Mayo County Council announce award and bursary recipients for 2018
Mayo County Council Arts Service has announced the recipients of awards and bursaries for the 2018 Music Recording Assistance Award, Amateur Drama Award and Tyrone Guthrie Regional Bursaries.
Kathy Fahey and Michael Quinn are this year;s recipients of the Music Recording Assistance Award.
The response to the call for applications has shown once again the breadth and the quality of music making in the county.
There was a fantastic cross section of genres, and the high calibre of applicants made the selection difficult work for the assessment panel.
The Music Recording Assistance Award was established to support the recording of original music by musicians living in the county and the recipients receive up to €800 towards the costs of an original music recording.
Kathy Fahey is a conductor of music and choral director, based in Castlebar, working with and teaching eight choirs and one orchestra weekly.
The award will go towards the recording of six orchestral compositions that will be part of a show that will premier in Mayo and travel to New York.
Michael Quinn is an organist, pianist and educator, with a passion for new music, improvising and experimenting. He has performed across many internationally renowned venues.
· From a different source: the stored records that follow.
(* ===== verification/Json.v ===== *)
(** * JSON values

    The payloads the logs carry: the values [JSON.stringify] distinguishes.
    Numbers are integers; an object is the list of its properties in insertion
    order. *)

From S2P Require Import Prelude JsMap.
Local Open Scope Z_scope.

Inductive json :=
| JUndefined
| JNull
| JBoolean (b : bool)
| JNumber (z : Z)
| JString (s : string)
| JArray (l : list json)
| JObject (fields : jsmap string json).

(** [o[key]], [undefined] when the key is missing. *)
Definition js_field (key : string) (fields : jsmap string json) : json :=
  default JUndefined (jm_get key fields).

(** [j === s] for a string [s]. *)
Definition is_string (s : string) (j : json) : bool :=
  match j with JString t => bool_decide (t = s) | _ => false end.

(** [j === true] *)
Definition is_true (j : json) : bool :=
  match j with JBoolean b => b | _ => false end.

Lemma is_string_spec s j : is_string s j = true <-> j = JString s.
Proof. destruct j; cbn; rewrite ?bool_decide_eq_true; naive_solver. Qed.

Section json_ind.
Context (P : json -> Prop).
Context (Hund : P JUndefined) (Hnull : P JNull) (Hbool : forall b, P (JBoolean b)).
Context (Hnum : forall z, P (JNumber z)) (Hstr : forall s, P (JString s)).
Context (Harr : forall l, Forall P l -> P (JArray l)).
Context (Hobj : forall fields, Forall (fun e => P e.2) fields -> P (JObject fields)).

(** Induction through the nested lists. *)
Fixpoint json_nested_ind (j : json) : P j :=
  match j with
  | JUndefined => Hund
  | JNull => Hnull
  | JBoolean b => Hbool b
  | JNumber z => Hnum z
  | JString s => Hstr s
  | JArray l =>
      Harr l ((fix go l := match l return Forall P l with
                           | [] => Forall_nil_2 _
                           | x :: l => Forall_cons_2 _ _ _ (json_nested_ind x) (go l)
                           end) l)
  | JObject fields =>
      Hobj fields ((fix go l := match l return Forall (fun e => P e.2) l with
                                | [] => Forall_nil_2 _
                                | e :: l => Forall_cons_2 _ _ _ (json_nested_ind e.2) (go l)
                                end) fields)
  end.
End json_ind.
Lemma holds_set m l x :
  consistent (l ++ [x]) -> holds m l -> holds (jm_set (message_id x) x m) (l ++ [x]).
Proof.
  intros Hc [Hwf Hm]. split; [by apply jm_wf_set|]. intros k y. rewrite jm_get_set, elem_of_app.
  rewrite list_elem_of_singleton. destruct (decide (k = message_id x)) as [->|Hk].
  - split; [intros [= <-]; auto|]. intros [[Hy| ->] Hid]; [|done]. f_equal.
    apply Hc; [|..|done]; apply elem_of_app; [by right; left|by left].
  - rewrite Hm. naive_solver.
Qed.

Lemma holds_skip m l x :
  consistent (l ++ [x]) -> jm_has (message_id x) m = true -> holds m l -> holds m (l ++ [x]).
Proof.
  intros Hc Hh [Hwf Hm]. split; [done|]. intros k y. rewrite Hm, elem_of_app, list_elem_of_singleton.
  split; [naive_solver|]. intros [[Hy| ->] Hid]; [done|]. split; [|done].
  unfold jm_has in Hh. destruct (jm_get (message_id x) m) as [y|] eqn:E; [|done].
  apply Hm in E as [Hy Hidy]. assert (y = x) as <-; [|done].
  apply Hc; [| |done]; apply elem_of_app; [by left|by right; left].
Qed.

Lemma holds_fold (step : jsmap string SyncConversationMessage -> SyncConversationMessage -> _) m l l' :
  (forall m l x, consistent (l ++ [x]) -> holds m l -> holds (step m x) (l ++ [x])) ->
  consistent (l ++ l') -> holds m l -> holds (foldl step m l') (l ++ l').
Proof.
  intros Hstep. revert m l. induction l' as [|x l' IH]; intros m l Hc Hm; cbn [foldl].
  - by rewrite app_nil_r.
  - rewrite cons_middle, app_assoc in Hc |- *. apply IH; [done|]. apply Hstep; [|done].
    eapply consistent_sub; [|exact Hc]. intros y. rewrite !elem_of_app. tauto.
Qed.

Lemma message_map_holds l r : consistent (l ++ r) -> holds (message_map l r) (l ++ r).
Proof.
  intros Hc. unfold message_map. apply holds_fold; [|done|].
  - intros m l0 x Hcx Hm. destruct (jm_has (message_id x) m) eqn:E; [by apply holds_skip|by apply holds_set].
  - apply (holds_fold _ [] []); [apply holds_set| |].
    + eapply consistent_sub; [|exact Hc]. set_solver.
    + split; [apply jm_wf_empty|]. intros k x. cbn. rewrite elem_of_nil. naive_solver.
Qed.

Lemma holds_values m l : holds m l -> NoDup (jm_values m) /\ forall x, x ∈ jm_values m <-> x ∈ l.
Proof.
  intros [Hwf Hm]. split.
  - assert (jm_keys m = message_id <$> jm_values m) as E.
    { unfold jm_keys, jm_values. rewrite <- list_fmap_compose. apply list_fmap_ext. intros i [k x] Hi.
      cbn. apply list_elem_of_lookup_2 in Hi. apply jm_elem_get in Hi; [|done]. by apply Hm in Hi as [_ <-]. }
    unfold jm_wf in Hwf. rewrite E in Hwf. by eapply NoDup_fmap_1.
  - intros x. unfold jm_values. rewrite list_elem_of_fmap. split.
    + intros ([k y] & -> & Hi). apply jm_elem_get in Hi; [|done]. by apply Hm in Hi as [? _].
    + intros Hx. exists (message_id x, x). split; [done|]. apply jm_get_elem. by apply Hm.
Qed.
(** The [for] loop; each step of fuel is one request. *)
Fixpoint pull_pages (fuel : nat) (maxPages page : Z) (st : pull_state)
    : call (relay_held * W) E (option SeqPullOutcome) :=
  match fuel with
  | O => call_ret None
  | S fuel =>
      if bool_decide (maxPages <= page) then call_ret (Some (outcome ModeSeq st)) else
      let! res := lift (pullAfterSeq source (cursor st) fallbackAfterClock) in
      note_page res ;!
      match res with
      | ClockPage events =>
          let! st := lift (process_clock events st) in
          call_ret (Some (outcome ModeClock st))
      | SeqPage entries nextSeq hasMore latestSeq =>
          if bool_decide (latestSeq < cursor st) && negb (resetOnce st)
          then pull_pages fuel maxPages page (start_over st)
          else
            let! st := lift (process_page entries nextSeq st) in
            if negb hasMore then call_ret (Some (outcome ModeSeq st))
            else pull_pages fuel maxPages (page + 1) st
      end
  end.

Definition initial_pull_state (c : Z) : pull_state := {|
  cursor := c; fresh := []; skipped := []; encryptedOnRawPath := 0; resetOnce := false |}.

(** One request per page, one more for the restart, and the last test. *)
Definition pull_fuel (maxPages : Z) : nat := S (S (Z.to_nat maxPages)).

Definition pullBySeq (maxPages : option Z) : call (relay_held * W) E (option SeqPullOutcome) :=
  let! stored := lift (getSyncSeqCursor cursorStore (seqCursorKey source)) in
  let maxPages := default MAX_SEQ_PAGES_PER_PULL maxPages in
  pull_pages (pull_fuel maxPages) maxPages 0 (initial_pull_state (default 0 stored)).
End pull.

(** ** Termination *)

Section termination.
Context {W E : Type} (message : E -> string) (classify : json -> EventPayloadForm).
Context (source : SeqPullSource W E) (localStore : LocalStore W E) (cursorStore : SyncSeqCursorStore W E).
Context (motebitId : string) (fallback : Z).
Context (onSkipped : SkippedSyncEvent -> call W E unit) (onPage : list EventLogEntry -> call W E unit).
Abbreviation pages := (pull_pages message classify source localStore cursorStore motebitId fallback onSkipped onPage).

(** The requests the loop can still make: the pages left, and the restart. *)
Definition requests_left (maxPages page : Z) (st : pull_state) : nat :=
  Z.to_nat (maxPages - page) + if resetOnce st then 0 else 1.

(** Work on a page leaves the loop's own variables alone. *)
Definition keeps_reset (m : call W E pull_state) (st : pull_state) : Prop :=
  forall w st' w', m w = (Ok st', w') -> resetOnce st' = resetOnce st.

Lemma keeps_reset_bind {A} (m : call W E A) k st :
  (forall a, keeps_reset (k a) st) -> keeps_reset (call_bind m k) st.
Proof. intros Hk w st' w' (a & w1 & _ & H)%call_bind_ok. by apply Hk in H. Qed.

Lemma keeps_reset_ret st st' : resetOnce st' = resetOnce st -> keeps_reset (call_ret st') st.
Proof. intros E1 w st1 w' [= <- _]. done. Qed.

Lemma apply_one_reset seqOf t st :
  keeps_reset (apply_one message classify source localStore cursorStore onSkipped seqOf t st) st.
Proof.
  unfold apply_one, skip. destruct (decodeEvent source).
  - apply keeps_reset_bind. intros [entry|why].
    + apply keeps_reset_bind. intros []. by apply keeps_reset_ret.
    + do 2 (apply keeps_reset_bind; intros []). by apply keeps_reset_ret.
  - destruct (classify _); try by apply keeps_reset_ret.
    apply keeps_reset_bind. intros []. by apply keeps_reset_ret.
Qed.

Lemma apply_events_reset seqOf l st :
  keeps_reset (apply_events message classify source localStore cursorStore onSkipped seqOf l st) st.
Proof.
  revert st. induction l as [|t l IH]; intros st; [by apply keeps_reset_ret|]. cbn.
  intros w st' w' (st1 & w1 & H1 & H2)%call_bind_ok. apply IH in H2. apply apply_one_reset in H1. congruence.
Qed.

Lemma process_page_reset entries next st :
  keeps_reset (process_page message classify source localStore cursorStore motebitId onSkipped onPage
    entries next st) st.
Proof.
  unfold process_page. apply keeps_reset_bind. intros unseen w st' w' (st1 & w1 & H1 & H2)%call_bind_ok.
  apply apply_events_reset in H1. rewrite <- H1. revert H2. apply keeps_reset_bind. intros [].
  unfold advance. repeat case_match; try (by apply keeps_reset_ret);
    apply keeps_reset_bind; intros []; by apply keeps_reset_ret.
Qed.

(** The call does not run out of fuel, and agrees with the one that has more. *)
Definition fuel_enough {A} (m m' : call (relay_held * W) E (option A)) : Prop :=
  forall w, (m w).1 <> Ok None /\ m' w = m w.

Lemma fuel_enough_ret {A} (a : A) : fuel_enough (call_ret (Some a)) (call_ret (Some a)).
Proof. done. Qed.

Lemma fuel_enough_bind {A B} (m : call (relay_held * W) E A) (k k' : A -> call _ E (option B)) :
  (forall a w w', m w = (Ok a, w') -> (k a w').1 <> Ok None /\ k' a w' = k a w') ->
  fuel_enough (call_bind m k) (call_bind m k').
Proof.
  intros Hk w. unfold call_bind. destruct (m w) as [[a|e] w'] eqn:E1; [|done]. by apply (Hk a w w').
Qed.
(* ===== verification/SyncDelivery.v ===== *)
(** * Delivery: the relay's sequence and the client's cursor together

    What a pull needs of the stores and of the relay ([PullLaws]), and what it
    then guarantees: it never moves the stored cursor past an event that it has
    neither stored nor recorded, whatever other writers do meanwhile and
    whichever call fails. *)

From S2P Require Import Prelude JsMap JsString Json EventLog Redaction EventSeq SeqCursor.
Local Open Scope Z_scope.
Local Open Scope motebit_scope.

Section laws.
Context {W E : Type} (source : SeqPullSource W E) (localStore : LocalStore W E).
Context (cursorStore : SyncSeqCursorStore W E) (motebitId : string).
Context (onSkipped : SkippedSyncEvent -> call W E unit) (onPage : list EventLogEntry -> call W E unit).

(** What the laws speak of: the relay's tables, the ids the local store has ever
    held, the ids recorded as skipped, the stored cursor, and an invariant. *)
Class SyncWorld := {
  relay : W -> sync_db;
  held : W -> string -> Prop;
  noted : W -> string -> Prop;
  stored_cursor : W -> Z;
  world_ok : W -> Prop;
  world_ok_seq : forall w, world_ok w -> seq_ok (relay w);
}.
Context {SW : SyncWorld}.

(** What any call may do to the world while others write to the relay. *)
Record step (w w' : W) : Prop := {
  step_ok : world_ok w -> world_ok w';
  step_relay : later (relay w) (relay w');
  step_held : forall id, held w id -> held w' id;
  step_noted : forall id, noted w id -> noted w' id;
}.

#[export] Instance step_preorder : PreOrder step.
Proof.
  split; [intros w; split; done|]. intros w1 w2 w3 [A1 A2 A3 A4] [B1 B2 B3 B4]. split; auto.
  by transitivity (relay w2).
Qed.

Abbreviation any := (fun _ : W => True).

(** A call that leaves the cursor: from a world with [P], whatever the result, and
    with [Q] of its value when it returns. *)
Definition spec {A} (P : W -> Prop) (m : call W E A) (Q : A -> W -> Prop) : Prop := forall w r w',
  world_ok w -> P w -> m w = (r, w') ->
  step w w' /\ stored_cursor w' = stored_cursor w /\ forall a, r = Ok a -> Q a w'.

(** The page is the relay's answer, at the time of the answer. *)
Definition answers (c : Z) (res : SeqPullResult) (w : W) : Prop := exists limit body sv,
  readEventsAfterSeq motebitId c limit (relay w) = Ok (body, sv) /\
  res = SeqPage ((fun e => {| seq := se_seq e; event := se_event e |}) <$> body_events body)
          (next_seq body) (has_more body) (latest_seq body).

Record PullLaws := {
  law_get : forall w r w', world_ok w -> getSyncSeqCursor cursorStore (seqCursorKey source) w = (r, w') ->
    step w w' /\ stored_cursor w' = stored_cursor w /\
    forall o, r = Ok o -> default 0 o = stored_cursor w;
  law_set : forall c w r w', world_ok w -> setSyncSeqCursor cursorStore (seqCursorKey source) c w = (r, w') ->
    step w w' /\ (stored_cursor w' = c \/ stored_cursor w' = stored_cursor w) /\
    (r = Ok tt -> stored_cursor w' = c);
  law_record : exists record, recordSkippedSyncEvent cursorStore = Some record /\
    forall s, spec any (record (seqCursorKey source) s) (fun _ w' => noted w' (skipped_event_id s));
  law_append : forall e, spec any (ls_append localStore e) (fun _ w' => held w' (event_id e));
  law_query : forall flt, spec any (ls_query localStore flt) (fun l w' => forall e, e ∈ l -> held w' (event_id e));
  law_lookup : forall lookup, getHeldEventIds localStore = Some lookup ->
    forall ids, spec any (lookup ids) (fun l w' => forall id, id ∈ l -> held w' id);
  law_decode : exists decode, decodeEvent source = Some decode /\
    forall e, spec any (decode e) (fun e' _ => event_id e' = event_id e);
  law_pull : forall c fallback, spec any (pullAfterSeq source c fallback) (answers c);
  law_skipped : forall s, spec any (onSkipped s) (fun _ _ => True);
  law_page : forall es, spec any (onPage es) (fun _ _ => True);
}.

(** An event the device need not see again. *)
Definition passed (w : W) (id : string) : Prop := held w id \/ noted w id.

(** Everything of the relay's stream up to [c] was passed. *)
Record caught_up (c : Z) (w : W) : Prop := {
  cu_ok : world_ok w;
  cu_bound : 0 <= c <= last_seq motebitId (relay w);
  cu_passed : forall s, s ∈ relay_event_seq (relay w) -> sq_motebit_id s = motebitId ->
    sq_seq s <= c -> passed w (sq_event_id s);
}.
Lemma markTaskSettled_quiet taskId sig now d :
  view_ok (view taskId d) -> exists d', markTaskSettled taskId sig now d = (Ok tt, d') /\ quiet d d'.
Proof.
  intros Hok. unfold markTaskSettled. unfold view in Hok.
  destruct (get taskId d) as [e|] eqn:Hg; [|by exists d; auto with motebit].
  case_bool_decide as Ed; [by exists d; auto with motebit|].
  case_bool_decide as Es; cbn [negb]; [|by exists d; auto with motebit].
  cbn in Hok. destruct (receipt e) as [r|] eqn:Er; [|by destruct Hok as (? & _); congruence].
  destruct Hok as (H1 & H2 & H3 & H4 & v & t & Ev & Ea).
  rewrite Ev. cbn [default from_option id].
  unfold call_bind. rewrite (writeAnswer_update taskId e v _ _ _ Hg Ev).
  2: { apply frozen_guard_rows; [by right|by left|by left]. }
  cbn [receipt set_version mark_settled set_answer]. rewrite Er.
  set (e' := set_version (Some (v + 1)) (mark_settled sig e)).
  fold (write_both taskId e' r (v + 1) now d).
  eexists. split; [reflexivity|].
  assert (forall old, answer_for taskId d = Some old -> ar_version old < v + 1) as Ho.
  { intros old Hold. rewrite Ea in Hold. simplify_eq. cbn. lia. }
  pose proof (write_both_frame taskId e' r (v + 1) now d) as [F1 F2].
  pose proof (fun t => view_write_both t taskId e' r (v + 1) now d eq_refl Ho) as V.
  split_and!; auto.
  - intros t'. rewrite V. case_decide; [subst|apply ev_same].
    unfold view. rewrite Hg, Ea. by eapply ev_settle.
  - intros t'. specialize (V t'). unfold view in V. unfold answered_with.
    destruct (decide (t' = taskId)) as [->|]; injection V as _ ->; [by rewrite Ea|done].
Qed.

Lemma answer_write_spec taskId r door retainMs pres now d :
  view_ok (view taskId d) -> signature r <> EmptyString ->
  exists v d', answer_write taskId r door retainMs pres now d = (Ok v, d') /\
    (quiet d d' \/ answers taskId r d d').
Proof.
  intros Hok Hsig. unfold answer_write.
  destruct (get taskId d) as [e|] eqn:Hg; [|eexists _, d; split; [done|left; apply quiet_refl]].
  destruct (match pres with Some p => _ | None => false end); [eexists _, d; split; [done|left; apply quiet_refl]|].
  pose proof Hok as Hok'. unfold view in Hok'. rewrite Hg in Hok'. cbn in Hok'.
  destruct (receipt e) as [r0|] eqn:Er.
  - (* answered: frozen *)
    destruct Hok' as (Hs & Hs' & _). rewrite bool_decide_false by done. cbn [andb].
    assert (answerFrozen d e taskId = true) as Hf.
    { unfold answerFrozen. rewrite Hs. rewrite (bool_decide_true (is_Some _)); [by rewrite orb_true_r|].
      cbn. destruct (signature r0); [done|by eexists]. }
    rewrite Hf. unfold answerRule. destruct (_ && _).
    + rewrite (bool_decide_false (settling e = None)) by (by rewrite Hs). rewrite andb_false_r.
      eexists _, d; split; [done|left; apply quiet_refl].
    + eexists _, d; split; [done|left; apply quiet_refl].
  - destruct Hok' as (Hs & Hd & Ha & Ev & _). rewrite Ev. cbn [default from_option id].
    rewrite bool_decide_true by done. cbn [andb].
    assert (forall u mutate, mutate = take_answer r door u \/ mutate = adopt_answer r door u ->
              (forall row, row ∈ settlementRowsFor taskId d -> rowNames row r = true) ->
              exists e', writeAnswer taskId 0 mutate now d = (Ok (Some e'), write_both taskId e' r (0 + 1) now d) /\
                answers taskId r d (write_both taskId e' r (0 + 1) now d)) as K.
    { intros u mutate Hm Hrows.
      assert (namesOther taskId (Some (signature r)) d = false) as Hno.
      { apply namesOther_ok. intros row Hrow. apply Hrows in Hrow. unfold rowNames in Hrow.
        destruct (receipt_signature row); [|done]. apply bool_decide_eq_true in Hrow. by subst. }
      rewrite (writeAnswer_update taskId e 0 _ _ _ Hg Ev).
      2: { apply frozen_guard_rows; [by left|right|right]; by destruct Hm as [-> | ->]. }
      assert (receipt (set_version (Some (0 + 1)) (mutate e)) = Some r) as -> by (by destruct Hm as [-> | ->]).
      eexists. split; [reflexivity|].
      apply (write_answers taskId e); try done; destruct Hm as [-> | ->]; try done; cbn; auto. }
    case_bool_decide as En; cbn [negb].
    + 
      assert (answerFrozen d e taskId = false) as ->.
      { unfold answerFrozen. rewrite Hs, Hd, En. by vm_compute. }
      unfold answerRule. unfold call_bind.
      destruct (K (now + retainMs) (take_answer r door (now + retainMs))) as (e' & E & A); [by left| |].
      { rewrite En. intros row Hrow. by apply elem_of_nil in Hrow. }
      rewrite E. eexists _, _. split; [reflexivity|by right].
    + destruct (negb _) eqn:Ead; [eexists _, d; split; [done|left; apply quiet_refl]|].
      apply negb_false_iff, andb_true_iff in Ead as [Ead _].
      assert (forall row, row ∈ settlementRowsFor taskId d -> rowNames row r = true) as Hrows.
      { intros row Hrow. apply list_elem_of_In in Hrow. by apply (proj1 (forallb_forall _ _) Ead). }
      unfold call_bind.
      destruct (K (now + retainMs) (adopt_answer r door (now + retainMs))) as (e' & E & A); [by right|done|].
      rewrite E. eexists _, _. split; [reflexivity|by right].
Qed.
He will be recording a CD of new music for organ, Coastal Sounds, to include a new work by Louisburgh resident Anthony O’Brien, Episodes for Organ and his own composition, Six Mayo Scenes, inspired by the Mayo landscape, and by the Harry Clarke window of St Patrick’s Church, Newport, where the recording will be made.
Clann Machua, the amateur drama group from Kiltimagh have been awarded the Amateur Drama Award for 2018. Clann Machua was formed in 2010 and has become very active in the local community.
The group has a Youth Theatre to ensure the tradition of drama is passed to the next generation. Rehearsals are currently taking place for The Loves of Cass Maguire which we intend to bring on the 3 Act Circuit in 2019.
The writer, Morag Prunty, and musician Daragh Quinn are recipients of residencies at the Tyrone Guthrie Centre at Annaghmakerrig, County Monaghan.
The Tyrone Guthrie Centre is a residential workplace for artists, dedicated to supporting and facilitating creativity and is the largest residency of its type for artists in the country.
As a fiddle player, guitarist and songwriter Darragh Quinn has performed across the UK and Europe with a diverse range of projects including his own solo project Lost Architect. He is currently completing a course in electronic music production in Strasbourg, France where he is exploring the boundaries where traditional and electronic music meet.
Born of Irish parents in Scotland, Morag Prunty began her career as an editor on many of Britain’s most successful young women’s magazines before returning to her native Ireland in the 1990’s to edit Irish Tatler.
In 2000 she left and began her career as a full-time writer. She writes fiction under the pen name Kate Kerrigan, and her historical and era novels have been translated into over 20 languages. Morag lives with her husband and two sons in Killala, County Mayo.
Describing herself as a ‘writing evangelist she also teaches Creative Writing at National University Ireland Galway (NUIG).
Mayo Arts Service wish the very best to all recipients. These awards and bursaries reflect some of the opportunities for professional artistic development that Mayo Arts Service provides to arts practitioners in Mayo.
The Arts Service recognises the rich contribution which artist make to the cultural life of the county. The range of applications for this award highlights the wide range, quality and diversity of established and emerging arts practitioners and groups in Mayo.